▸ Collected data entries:

• • •

Lemma life_linked stamp L s l stamp' s' : Startable opts d max → Healthy stamp L s → life stamp s l stamp' s' →
  (∃ ces, given l ces ∧ wire_linked (st_lastEventGen s.1) (st_lastEventHash s.1) (omap ce_Integrity ces)) ∧
  (w_nextIndex (st_w s'.1) + 3 < 2 ^ 64 → ∃ s2 tr lv W, store_New false [] opts s'.2 = (Ok (s2, tr, lv), W) ∧
     st_lastEventHash s2 = st_lastEventHash s'.1 ∧ st_lastEventGen s2 = st_lastEventGen s'.1).
Proof.
  intros HS HH Hlife. revert L HH.
  induction Hlife as [stamp s | stamp s ev ch s1 l stamp' s' Hch Hst Hn Hap _ IH | stamp s ev ch e s1 l stamp' s' Hch Hst Hn Hap _ IH
    | stamp s gen seq r w W l stamp' s' Hm _ IH | stamp s s1 tr lv W l stamp' s' Hn Hnew _ IH]; intros L HH.
  - split; [exists []; split; [constructor | done]|]. intros Hn. destruct (healthy_New stamp L s HS HH Hn) as (s1 & tr & lv & W & ? & _ & ? & ?). by exists s1, tr, lv, W.
  - destruct (healthy_accept stamp L s ev ch s1 HH Hch Hst Hn Hap) as [L' HH']. destruct (IH L' HH') as [(ces & Hgv & Hl) Hend]. split; [|exact Hend].
    destruct (accepted_state _ _ _ Hap) as (ce & ir & Hw & HSg & Hh & Hg & _). exists (ce :: ces).
    split; [by constructor; [apply accepted_logged|]|].
    cbn. rewrite (sg_record _ _ _ HSg). rewrite Hh, Hg in Hl. split; [exact (sg_prev _ _ _ HSg) | exact Hl].
  - pose proof (healthy_refuse stamp L s ev ch e s1 (su_markers _ _ _ HS) HH Hch Hst Hn Hap) as HH'.
    destruct (AppendEvent_Err _ _ _ _ Hap) as [[Hh Hg _ _ _ _] _]. rewrite <- Hh, <- Hg. by apply (IH L).
  - destruct (healthy_ack stamp L s gen seq r w W HH Hm) as [L' HH']. by apply (IH L').
  - destruct (healthy_New stamp L s HS HH Hn) as (s1' & tr' & lv' & W' & Hnew' & HH' & Hh & Hg). rewrite Hnew in Hnew'.
    injection Hnew' as <- <- <- <-. cbn [fst] in *. rewrite <- Hh, <- Hg. by apply (IH L).
Qed.

(** C3. The chain of a session survives restarts. On a file system that does not fail, New
    succeeds in an empty directory. Let the store it returns, and the stores opened after it
    on the same directory with the same options, with extended loss markers off, accept and
    refuse events whose stamps never decrease, across the restarts too, with acknowledgements
    (and the garbage collection they cause) and with crashes between two operations. Then what
    the accepted appends gave to the log, whose bytes each left the log as Append leaves it on
    them, forms one chain: each record carries the event hash of the event accepted before it,
    in whichever process, or nothing when it opens a generation. And when it is over, New
    succeeds on what is on disk, and the new store is chained to the last accepted event. *)
Theorem restart_continues_chain W :
  Startable opts d max → pristine W →
  ∃ s tr lv W0, store_New false [] opts W = (Ok (s, tr, lv), W0) ∧
    ∀ l stamp s', life None (s, W0) l stamp s' →
      (∃ ces, given l ces ∧ wire_linked 0 "" (omap ce_Integrity ces)) ∧
      (w_nextIndex (st_w s'.1) + 3 < 2 ^ 64 → ∃ s2 tr lv W2, store_New false [] opts s'.2 = (Ok (s2, tr, lv), W2) ∧
         st_lastEventHash s2 = st_lastEventHash s'.1 ∧ st_lastEventGen s2 = st_lastEventGen s'.1).
Proof.
  intros HS HW. destruct (New_pristine W HS HW) as (s & tr & lv & W0 & Hnew & HH & _). exists s, tr, lv, W0. split; [done|].
  intros l stamp s' Hlife. pose proof (he_anchor _ _ _ HH) as (_ & [= Hh Hg] & _). cbn [fst] in Hh, Hg.
  pose proof (life_linked None [] (s, W0) l stamp s' HS HH Hlife) as Hl. cbn [fst] in Hl. by rewrite Hh, Hg in Hl.
Qed.
End healthy.
End restore.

• • •

▸ WORK TASK: Reproduce the data. Keep it exact.

▸ RESPONSE TO THIS EXERCISE:
Lemma life_linked stamp L s l stamp' s' : Startable opts d max → Healthy stamp L s → life stamp s l stamp' s' →
  (∃ ces, given l ces ∧ wire_linked (st_lastEventGen s.1) (st_lastEventHash s.1) (omap ce_Integrity ces)) ∧
  (w_nextIndex (st_w s'.1) + 3 < 2 ^ 64 → ∃ s2 tr lv W, store_New false [] opts s'.2 = (Ok (s2, tr, lv), W) ∧
     st_lastEventHash s2 = st_lastEventHash s'.1 ∧ st_lastEventGen s2 = st_lastEventGen s'.1).
Proof.
  intros HS HH Hlife. revert L HH.
  induction Hlife as [stamp s | stamp s ev ch s1 l stamp' s' Hch Hst Hn Hap _ IH | stamp s ev ch e s1 l stamp' s' Hch Hst Hn Hap _ IH
    | stamp s gen seq r w W l stamp' s' Hm _ IH | stamp s s1 tr lv W l stamp' s' Hn Hnew _ IH]; intros L HH.
  - split; [exists []; split; [constructor | done]|]. intros Hn. destruct (healthy_New stamp L s HS HH Hn) as (s1 & tr & lv & W & ? & _ & ? & ?). by exists s1, tr, lv, W.
  - destruct (healthy_accept stamp L s ev ch s1 HH Hch Hst Hn Hap) as [L' HH']. destruct (IH L' HH') as [(ces & Hgv & Hl) Hend]. split; [|exact Hend].
    destruct (accepted_state _ _ _ Hap) as (ce & ir & Hw & HSg & Hh & Hg & _). exists (ce :: ces).
    split; [by constructor; [apply accepted_logged|]|].
    cbn. rewrite (sg_record _ _ _ HSg). rewrite Hh, Hg in Hl. split; [exact (sg_prev _ _ _ HSg) | exact Hl].
  - pose proof (healthy_refuse stamp L s ev ch e s1 (su_markers _ _ _ HS) HH Hch Hst Hn Hap) as HH'.
    destruct (AppendEvent_Err _ _ _ _ Hap) as [[Hh Hg _ _ _ _] _]. rewrite <- Hh, <- Hg. by apply (IH L).
  - destruct (healthy_ack stamp L s gen seq r w W HH Hm) as [L' HH']. by apply (IH L').
  - destruct (healthy_New stamp L s HS HH Hn) as (s1' & tr' & lv' & W' & Hnew' & HH' & Hh & Hg). rewrite Hnew in Hnew'.
    injection Hnew' as <- <- <- <-. cbn [fst] in *. rewrite <- Hh, <- Hg. by apply (IH L).
Qed.

(** C3. The chain of a session survives restarts. On a file system that does not fail, New
    succeeds in an empty directory. Let the store it returns, and the stores opened after it
    on the same directory with the same options, with extended loss markers off, accept and
    refuse events whose stamps never decrease, across the restarts too, with acknowledgements
    (and the garbage collection they cause) and with crashes between two operations. Then what
    the accepted appends gave to the log, whose bytes each left the log as Append leaves it on
    them, forms one chain: each record carries the event hash of the event accepted before it,
    in whichever process, or nothing when it opens a generation. And when it is over, New
    succeeds on what is on disk, and the new store is chained to the last accepted event. *)
Theorem restart_continues_chain W :
  Startable opts d max → pristine W →
  ∃ s tr lv W0, store_New false [] opts W = (Ok (s, tr, lv), W0) ∧
    ∀ l stamp s', life None (s, W0) l stamp s' →
      (∃ ces, given l ces ∧ wire_linked 0 "" (omap ce_Integrity ces)) ∧
      (w_nextIndex (st_w s'.1) + 3 < 2 ^ 64 → ∃ s2 tr lv W2, store_New false [] opts s'.2 = (Ok (s2, tr, lv), W2) ∧
         st_lastEventHash s2 = st_lastEventHash s'.1 ∧ st_lastEventGen s2 = st_lastEventGen s'.1).
Proof.
  intros HS HW. destruct (New_pristine W HS HW) as (s & tr & lv & W0 & Hnew & HH & _). exists s, tr, lv, W0. split; [done|].
  intros l stamp s' Hlife. pose proof (he_anchor _ _ _ HH) as (_ & [= Hh Hg] & _). cbn [fst] in Hh, Hg.
  pose proof (life_linked None [] (s, W0) l stamp s' HS HH Hlife) as Hl. cbn [fst] in Hl. by rewrite Hh, Hg in Hl.
Qed.
End healthy.
End restore.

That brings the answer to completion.